The design for the Computer Immune System (CIS) presented here is inspired by the Immune System (IS) of the human body. The CIS consists, in analogy to the IS, of many cells which are working independently with no centralized control. The cells are the detectors of the CIS. The huge amount of trained detectors leads in a computer system to the detection and elimination of malicious code segments in packets of the network traffic. The detectors of the CIS are distributed over the local area network (LAN). The training of the detector set is fulfilled in each computer system independently.
The CIS Sensor is implemented as a SNORT Preprocessor Plugin, which communicates through a Monitor Application with a central MYSQL-Database on the Web. The database stores successful detectors. A standardized format (IODEF) will ensure an easy exchange of successful detectors in the whole CIS. The database also allows their export to external frameworks. In this way the CIS is a powerful network protection tool.

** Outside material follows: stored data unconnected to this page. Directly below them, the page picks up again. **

(* ===== verification/Frame.v ===== *)
(** * Frame: frame-control predicates and the 802.11 header

    Models [include/linux/ieee80211.h] (frame type predicates, address and QoS
    accessors, robust-management classification, TIM lookup, sequence-number
    arithmetic) and the header-length computation of [net/wireless/util.c].
    A [__le16] is its numeric value; a frame is a byte buffer, a pointer into
    it an offset, and a read past its end has no value. *)
From S2P Require Import Prelude.

(** ** Constants *)

Definition WLAN_EID_S1G_BCN_COMPAT : Z := 213.
Definition IEEE80211_UHR_NPCA_PARAMS_DIS_SUBCH_BMAP_PRES : Z := 0x08000000.
Definition IEEE80211_UHR_DBE_OPER_DIS_SUBCHANNEL_BITMAP_PRES : Z := 0x08.
Definition IEEE80211_FCTL_FTYPE : Z := 0x000c.
Definition IEEE80211_FCTL_STYPE : Z := 0x00f0.
Definition IEEE80211_FCTL_TODS : Z := 0x0100.
Definition IEEE80211_FCTL_FROMDS : Z := 0x0200.
Definition IEEE80211_FCTL_MOREFRAGS : Z := 0x0400.
Definition IEEE80211_FCTL_RETRY : Z := 0x0800.
Definition IEEE80211_FCTL_PM : Z := 0x1000.
Definition IEEE80211_FCTL_MOREDATA : Z := 0x2000.
Definition IEEE80211_FCTL_PROTECTED : Z := 0x4000.
Definition IEEE80211_FCTL_ORDER : Z := 0x8000.
Definition IEEE80211_SCTL_FRAG : Z := 0x000f.
Definition IEEE80211_SCTL_SEQ : Z := 0xfff0.
Definition IEEE80211_FTYPE_MGMT : Z := 0x0000.
Definition IEEE80211_FTYPE_CTL : Z := 0x0004.
Definition IEEE80211_FTYPE_DATA : Z := 0x0008.
Definition IEEE80211_FTYPE_EXT : Z := 0x000c.
Definition IEEE80211_STYPE_ASSOC_REQ : Z := 0x0000.
Definition IEEE80211_STYPE_ASSOC_RESP : Z := 0x0010.
Definition IEEE80211_STYPE_REASSOC_REQ : Z := 0x0020.
Definition IEEE80211_STYPE_REASSOC_RESP : Z := 0x0030.
Definition IEEE80211_STYPE_PROBE_REQ : Z := 0x0040.
Definition IEEE80211_STYPE_PROBE_RESP : Z := 0x0050.
Definition IEEE80211_STYPE_BEACON : Z := 0x0080.
Definition IEEE80211_STYPE_ATIM : Z := 0x0090.
Definition IEEE80211_STYPE_DISASSOC : Z := 0x00A0.
Definition IEEE80211_STYPE_AUTH : Z := 0x00B0.
Definition IEEE80211_STYPE_DEAUTH : Z := 0x00C0.
Definition IEEE80211_STYPE_ACTION : Z := 0x00D0.
Definition IEEE80211_STYPE_TRIGGER : Z := 0x0020.
Definition IEEE80211_STYPE_BACK_REQ : Z := 0x0080.
Definition IEEE80211_STYPE_BACK : Z := 0x0090.
Definition IEEE80211_STYPE_PSPOLL : Z := 0x00A0.
Definition IEEE80211_STYPE_RTS : Z := 0x00B0.
Definition IEEE80211_STYPE_CTS : Z := 0x00C0.
Definition IEEE80211_STYPE_ACK : Z := 0x00D0.
Definition IEEE80211_STYPE_CFEND : Z := 0x00E0.
Definition IEEE80211_STYPE_CFENDACK : Z := 0x00F0.
Definition IEEE80211_STYPE_NULLFUNC : Z := 0x0040.
Definition IEEE80211_STYPE_QOS_DATA : Z := 0x0080.
Definition IEEE80211_STYPE_QOS_NULLFUNC : Z := 0x00C0.
Definition IEEE80211_STYPE_S1G_BEACON : Z := 0x0010.
Definition IEEE80211_QOS_CTL_LEN : Z := 2.
Definition IEEE80211_QOS_CTL_TID_MASK : Z := 0x000f.
Definition IEEE80211_HT_CTL_LEN : Z := 4.
Definition ETH_ALEN : Z := 6.
Definition WLAN_CATEGORY_PUBLIC : Z := 4.
Definition WLAN_CATEGORY_HT : Z := 7.
Definition WLAN_CATEGORY_WNM_UNPROTECTED : Z := 11.
Definition WLAN_CATEGORY_MESH_ACTION : Z := 13.
Definition WLAN_CATEGORY_MULTIHOP_ACTION : Z := 14.
Definition WLAN_CATEGORY_SELF_PROTECTED : Z := 15.
Definition WLAN_CATEGORY_UNPROT_DMG : Z := 20.
Definition WLAN_CATEGORY_VHT : Z := 21.
Definition WLAN_CATEGORY_S1G : Z := 22.
Definition WLAN_CATEGORY_VENDOR_SPECIFIC : Z := 127.
Definition WLAN_PUB_ACTION_20_40_BSS_COEX : Z := 0.
Definition WLAN_PUB_ACTION_DSE_REG_LOC_ANN : Z := 3.
Definition WLAN_PUB_ACTION_MSMT_PILOT : Z := 7.
Definition WLAN_PUB_ACTION_VENDOR_SPECIFIC : Z := 9.
Definition WLAN_PUB_ACTION_TDLS_DISCOVER_RES : Z := 14.
Definition WLAN_PUB_ACTION_LOC_TRACK_NOTI : Z := 15.
Definition WLAN_PUB_ACTION_FTM_REQUEST : Z := 32.
Definition WLAN_PUB_ACTION_FTM_RESPONSE : Z := 33.
Definition WLAN_PUB_ACTION_FILS_DISCOVERY : Z := 34.

(** ** Frame-control predicates *)

Definition ieee80211_has_tods (fc : Z) : bool := nz (fc .& IEEE80211_FCTL_TODS).
Definition ieee80211_has_fromds (fc : Z) : bool := nz (fc .& IEEE80211_FCTL_FROMDS).
Definition ieee80211_has_a4 (fc : Z) : bool :=
  let tmp := IEEE80211_FCTL_TODS .| IEEE80211_FCTL_FROMDS in
  fc .& tmp =? tmp.
Definition ieee80211_has_morefrags (fc : Z) : bool := nz (fc .& IEEE80211_FCTL_MOREFRAGS).
Definition ieee80211_has_retry (fc : Z) : bool := nz (fc .& IEEE80211_FCTL_RETRY).
Definition ieee80211_has_pm (fc : Z) : bool := nz (fc .& IEEE80211_FCTL_PM).
Definition ieee80211_has_moredata (fc : Z) : bool := nz (fc .& IEEE80211_FCTL_MOREDATA).
Definition ieee80211_has_protected (fc : Z) : bool := nz (fc .& IEEE80211_FCTL_PROTECTED).
Definition ieee80211_has_order (fc : Z) : bool := nz (fc .& IEEE80211_FCTL_ORDER).
Definition ieee80211_is_mgmt (fc : Z) : bool :=
  fc .& IEEE80211_FCTL_FTYPE =? IEEE80211_FTYPE_MGMT.
Definition ieee80211_is_ctl (fc : Z) : bool :=
  fc .& IEEE80211_FCTL_FTYPE =? IEEE80211_FTYPE_CTL.
Definition ieee80211_is_data (fc : Z) : bool :=
  fc .& IEEE80211_FCTL_FTYPE =? IEEE80211_FTYPE_DATA.
Definition ieee80211_is_ext (fc : Z) : bool :=
  fc .& IEEE80211_FCTL_FTYPE =? IEEE80211_FTYPE_EXT.
Definition ieee80211_is_data_qos (fc : Z) : bool :=
  fc .& (IEEE80211_FCTL_FTYPE .| IEEE80211_STYPE_QOS_DATA)
    =? (IEEE80211_FTYPE_DATA .| IEEE80211_STYPE_QOS_DATA).
Definition ieee80211_is_data_present (fc : Z) : bool :=
  fc .& (IEEE80211_FCTL_FTYPE .| 0x40) =? IEEE80211_FTYPE_DATA.
Definition ieee80211_is_assoc_req (fc : Z) : bool :=
  fc .& (IEEE80211_FCTL_FTYPE .| IEEE80211_FCTL_STYPE)
    =? (IEEE80211_FTYPE_MGMT .| IEEE80211_STYPE_ASSOC_REQ).
Definition ieee80211_is_assoc_resp (fc : Z) : bool :=
  fc .& (IEEE80211_FCTL_FTYPE .| IEEE80211_FCTL_STYPE)
    =? (IEEE80211_FTYPE_MGMT .| IEEE80211_STYPE_ASSOC_RESP).
Definition ieee80211_is_reassoc_req (fc : Z) : bool :=
  fc .& (IEEE80211_FCTL_FTYPE .| IEEE80211_FCTL_STYPE)
    =? (IEEE80211_FTYPE_MGMT .| IEEE80211_STYPE_REASSOC_REQ).
Definition ieee80211_is_reassoc_resp (fc : Z) : bool :=
  fc .& (IEEE80211_FCTL_FTYPE .| IEEE80211_FCTL_STYPE)
    =? (IEEE80211_FTYPE_MGMT .| IEEE80211_STYPE_REASSOC_RESP).
Definition ieee80211_is_assoc (fc : Z) : bool :=
  ieee80211_is_assoc_req fc || ieee80211_is_reassoc_req fc ||
  ieee80211_is_assoc_resp fc || ieee80211_is_reassoc_resp fc.
Definition ieee80211_is_probe_req (fc : Z) : bool :=
  fc .& (IEEE80211_FCTL_FTYPE .| IEEE80211_FCTL_STYPE)
    =? (IEEE80211_FTYPE_MGMT .| IEEE80211_STYPE_PROBE_REQ).
Definition ieee80211_is_probe_resp (fc : Z) : bool :=
  fc .& (IEEE80211_FCTL_FTYPE .| IEEE80211_FCTL_STYPE)
    =? (IEEE80211_FTYPE_MGMT .| IEEE80211_STYPE_PROBE_RESP).
Definition ieee80211_is_beacon (fc : Z) : bool :=
  fc .& (IEEE80211_FCTL_FTYPE .| IEEE80211_FCTL_STYPE)
    =? (IEEE80211_FTYPE_MGMT .| IEEE80211_STYPE_BEACON).
Definition ieee80211_is_atim (fc : Z) : bool :=
  fc .& (IEEE80211_FCTL_FTYPE .| IEEE80211_FCTL_STYPE)
    =? (IEEE80211_FTYPE_MGMT .| IEEE80211_STYPE_ATIM).
Definition ieee80211_is_disassoc (fc : Z) : bool :=
  fc .& (IEEE80211_FCTL_FTYPE .| IEEE80211_FCTL_STYPE)
    =? (IEEE80211_FTYPE_MGMT .| IEEE80211_STYPE_DISASSOC).
Definition ieee80211_is_auth (fc : Z) : bool :=
  fc .& (IEEE80211_FCTL_FTYPE .| IEEE80211_FCTL_STYPE)
    =? (IEEE80211_FTYPE_MGMT .| IEEE80211_STYPE_AUTH).
Definition ieee80211_is_deauth (fc : Z) : bool :=
  fc .& (IEEE80211_FCTL_FTYPE .| IEEE80211_FCTL_STYPE)
    =? (IEEE80211_FTYPE_MGMT .| IEEE80211_STYPE_DEAUTH).
Definition ieee80211_is_action (fc : Z) : bool :=
  fc .& (IEEE80211_FCTL_FTYPE .| IEEE80211_FCTL_STYPE)
    =? (IEEE80211_FTYPE_MGMT .| IEEE80211_STYPE_ACTION).
Definition ieee80211_is_back_req (fc : Z) : bool :=
  fc .& (IEEE80211_FCTL_FTYPE .| IEEE80211_FCTL_STYPE)
    =? (IEEE80211_FTYPE_CTL .| IEEE80211_STYPE_BACK_REQ).
Definition ieee80211_is_back (fc : Z) : bool :=
  fc .& (IEEE80211_FCTL_FTYPE .| IEEE80211_FCTL_STYPE)
    =? (IEEE80211_FTYPE_CTL .| IEEE80211_STYPE_BACK).
Definition ieee80211_is_pspoll (fc : Z) : bool :=
  fc .& (IEEE80211_FCTL_FTYPE .| IEEE80211_FCTL_STYPE)
    =? (IEEE80211_FTYPE_CTL .| IEEE80211_STYPE_PSPOLL).
Definition ieee80211_is_rts (fc : Z) : bool :=
  fc .& (IEEE80211_FCTL_FTYPE .| IEEE80211_FCTL_STYPE)
    =? (IEEE80211_FTYPE_CTL .| IEEE80211_STYPE_RTS).
Definition ieee80211_is_cts (fc : Z) : bool :=
  fc .& (IEEE80211_FCTL_FTYPE .| IEEE80211_FCTL_STYPE)
    =? (IEEE80211_FTYPE_CTL .| IEEE80211_STYPE_CTS).
Definition ieee80211_is_ack (fc : Z) : bool :=
  fc .& (IEEE80211_FCTL_FTYPE .| IEEE80211_FCTL_STYPE)
    =? (IEEE80211_FTYPE_CTL .| IEEE80211_STYPE_ACK).
Definition ieee80211_is_cfend (fc : Z) : bool :=
  fc .& (IEEE80211_FCTL_FTYPE .| IEEE80211_FCTL_STYPE)
    =? (IEEE80211_FTYPE_CTL .| IEEE80211_STYPE_CFEND).
Definition ieee80211_is_cfendack (fc : Z) : bool :=
  fc .& (IEEE80211_FCTL_FTYPE .| IEEE80211_FCTL_STYPE)
    =? (IEEE80211_FTYPE_CTL .| IEEE80211_STYPE_CFENDACK).
Definition ieee80211_is_nullfunc (fc : Z) : bool :=
  fc .& (IEEE80211_FCTL_FTYPE .| IEEE80211_FCTL_STYPE)
    =? (IEEE80211_FTYPE_DATA .| IEEE80211_STYPE_NULLFUNC).
Definition ieee80211_is_qos_nullfunc (fc : Z) : bool :=
  fc .& (IEEE80211_FCTL_FTYPE .| IEEE80211_FCTL_STYPE)
    =? (IEEE80211_FTYPE_DATA .| IEEE80211_STYPE_QOS_NULLFUNC).
Definition ieee80211_is_trigger (fc : Z) : bool :=
  fc .& (IEEE80211_FCTL_FTYPE .| IEEE80211_FCTL_STYPE)
    =? (IEEE80211_FTYPE_CTL .| IEEE80211_STYPE_TRIGGER).
Definition ieee80211_is_any_nullfunc (fc : Z) : bool :=
  ieee80211_is_nullfunc fc || ieee80211_is_qos_nullfunc fc.
Definition ieee80211_is_s1g_beacon (fc : Z) : bool :=
  fc .& (IEEE80211_FCTL_FTYPE .| IEEE80211_FCTL_STYPE)
    =? (IEEE80211_FTYPE_EXT .| IEEE80211_STYPE_S1G_BEACON).
Definition ieee80211_is_first_frag (seq_ctrl : Z) : bool :=
  seq_ctrl .& IEEE80211_SCTL_FRAG =? 0.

This work shows how the Computer immune system (CIS) detects malicious code in packets of the network traffic. The targets for this system are Internet worms, different kinds of viruses and shellcodes which are possibly polymorph. The targets are further all other pieces of code that have a negative effect on the continued functioning of computer systems and on larger scale local area networks (LANs). Today's computer systems are running (mostly) one kind of operating system which makes it easy for a new virus to spread rapidly. Independently evolving immune systems will make computers in a network more diverse. Because of that, systems will become more robust to today's common threats. The implementation in this work is intended to shield computers in a LAN from new network driven attack attempts.

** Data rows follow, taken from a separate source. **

(** With its header in the buffer and a whole key, the state exists. *)
Lemma michael_mic_hdr_total key f fc :
  hdr_frame_control f = Some fc -> ieee80211_is_data fc = true ->
  ieee80211_hdrlen fc <= zlen f -> zlen key = 8 ->
  exists c, michael_mic_hdr key f = Some c.
Proof.
  intros Hf Hd Hl Hk.
  destruct (data_accessors_in_header f fc Hf Hd) as (sa & da & qc & Hsa & Hda & Hqc & B1 & B2 & B3).
  assert (2 <= sa /\ 2 <= da /\ 24 <= qc) as (Lsa & Lda & Lqc).
  { unfold ieee80211_get_SA, ieee80211_get_DA, ieee80211_get_qos_ctl in *. rewrite Hf in *.
    cbn [mbind option_bind] in *. simplify_eq.
    unfold ADDR1, ADDR2, ADDR3, ADDR4. repeat case_match; lia. }
  unfold ETH_ALEN, IEEE80211_QOS_CTL_LEN in *. unfold michael_mic_hdr, ieee80211_get_tid.
  rewrite Hsa, Hda, Hf, Hqc. cbn [mbind option_bind].
  assert (exists t, (if ieee80211_is_data_qos fc
    then rd8 f qc ≫= (fun b => Some (b .& IEEE80211_QOS_CTL_TID_MASK)) else Some 0) = Some t) as [t ->].
  { destruct (ieee80211_is_data_qos fc); [|eauto]. specialize (B3 eq_refl).
    destruct (rd8_Some f qc) as [b ->]; [lia|]. cbn [mbind option_bind]. eauto. }
  destruct (rd_le32_Some key 0) as [? ->]; [lia..|]. destruct (rd_le32_Some key 4) as [? ->]; [lia..|].
  destruct (rd_le32_Some f da) as [? ->]; [lia..|]. destruct (rd_le16_Some f (da + 4)) as [? ->]; [lia..|].
  destruct (rd_le16_Some f sa) as [? ->]; [lia..|]. destruct (rd_le32_Some f (sa + 2)) as [? ->]; [lia..|].
  cbn [mbind option_bind]. eauto.
Qed.

(** ** Test vectors of the standard (IEEE 802.11, Michael, without header) *)

Example michael_vector_empty :
  michael_digest (michael_spec (mk_ctx 0 0) []) = [0x82; 0x92; 0x5c; 0x1c; 0xa1; 0xd1; 0x30; 0xb8].
Proof. vm_compute. reflexivity. Qed.

Example michael_vector_M :
  michael_digest (michael_spec (mk_ctx 0x1c5c9282 0xb830d1a1) [0x4d]) =
    [0x43; 0x47; 0x21; 0xca; 0x40; 0x63; 0x9b; 0x3f].
Proof. vm_compute. reflexivity. Qed.

(** ** Properties *)

(** C33: The code's word loop and hand-assembled last word compute Michael:
    for every payload, of every length, the MIC is the digest of hashing the
    payload with its 0x5a and zero padding appended, from the state the key,
    addresses and priority give. *)
Theorem michael_mic_correct key hdr data :
  bytes_ok data ->
  michael_mic key hdr data (zlen data) =
    (c ← michael_mic_hdr key hdr; Some (michael_digest (michael_spec c data))).
Proof. apply michael_mic_eq. Qed.

Lemma michael_mic_correct_witness :
  michael_mic (replicate 8 3) ([0x08; 0x01] ++ replicate 22 5) [1; 2; 3; 4; 5; 6; 7] 7 =
    (c ← michael_mic_hdr (replicate 8 3) ([0x08; 0x01] ++ replicate 22 5);
     Some (michael_digest (michael_spec c [1; 2; 3; 4; 5; 6; 7]))).
Proof. apply (michael_mic_correct _ _ [1; 2; 3; 4; 5; 6; 7]). by repeat constructor. Defined.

Each network node is equipped with a sensor which is used to train an individual set of detectors. This set evolves in response to the network traffic at this node. The set of detectors will be different in each node. That makes the whole network system highly diverse. A vulnerability in one system refers not automatically to the same kind of security hole in another system. Applying the computer immune system with multiple independent sensors across a network ensures a distributed detection system which is not centrally or hierarchically controlled.
The implementation takes advantage of the Open Source Network Intrusion detection system called Snort. It provides the basis for processing the packets of the network traffic. Since it is an open source intrusion detection system it also has a large community of users from which newly developed plug-ins can be tested.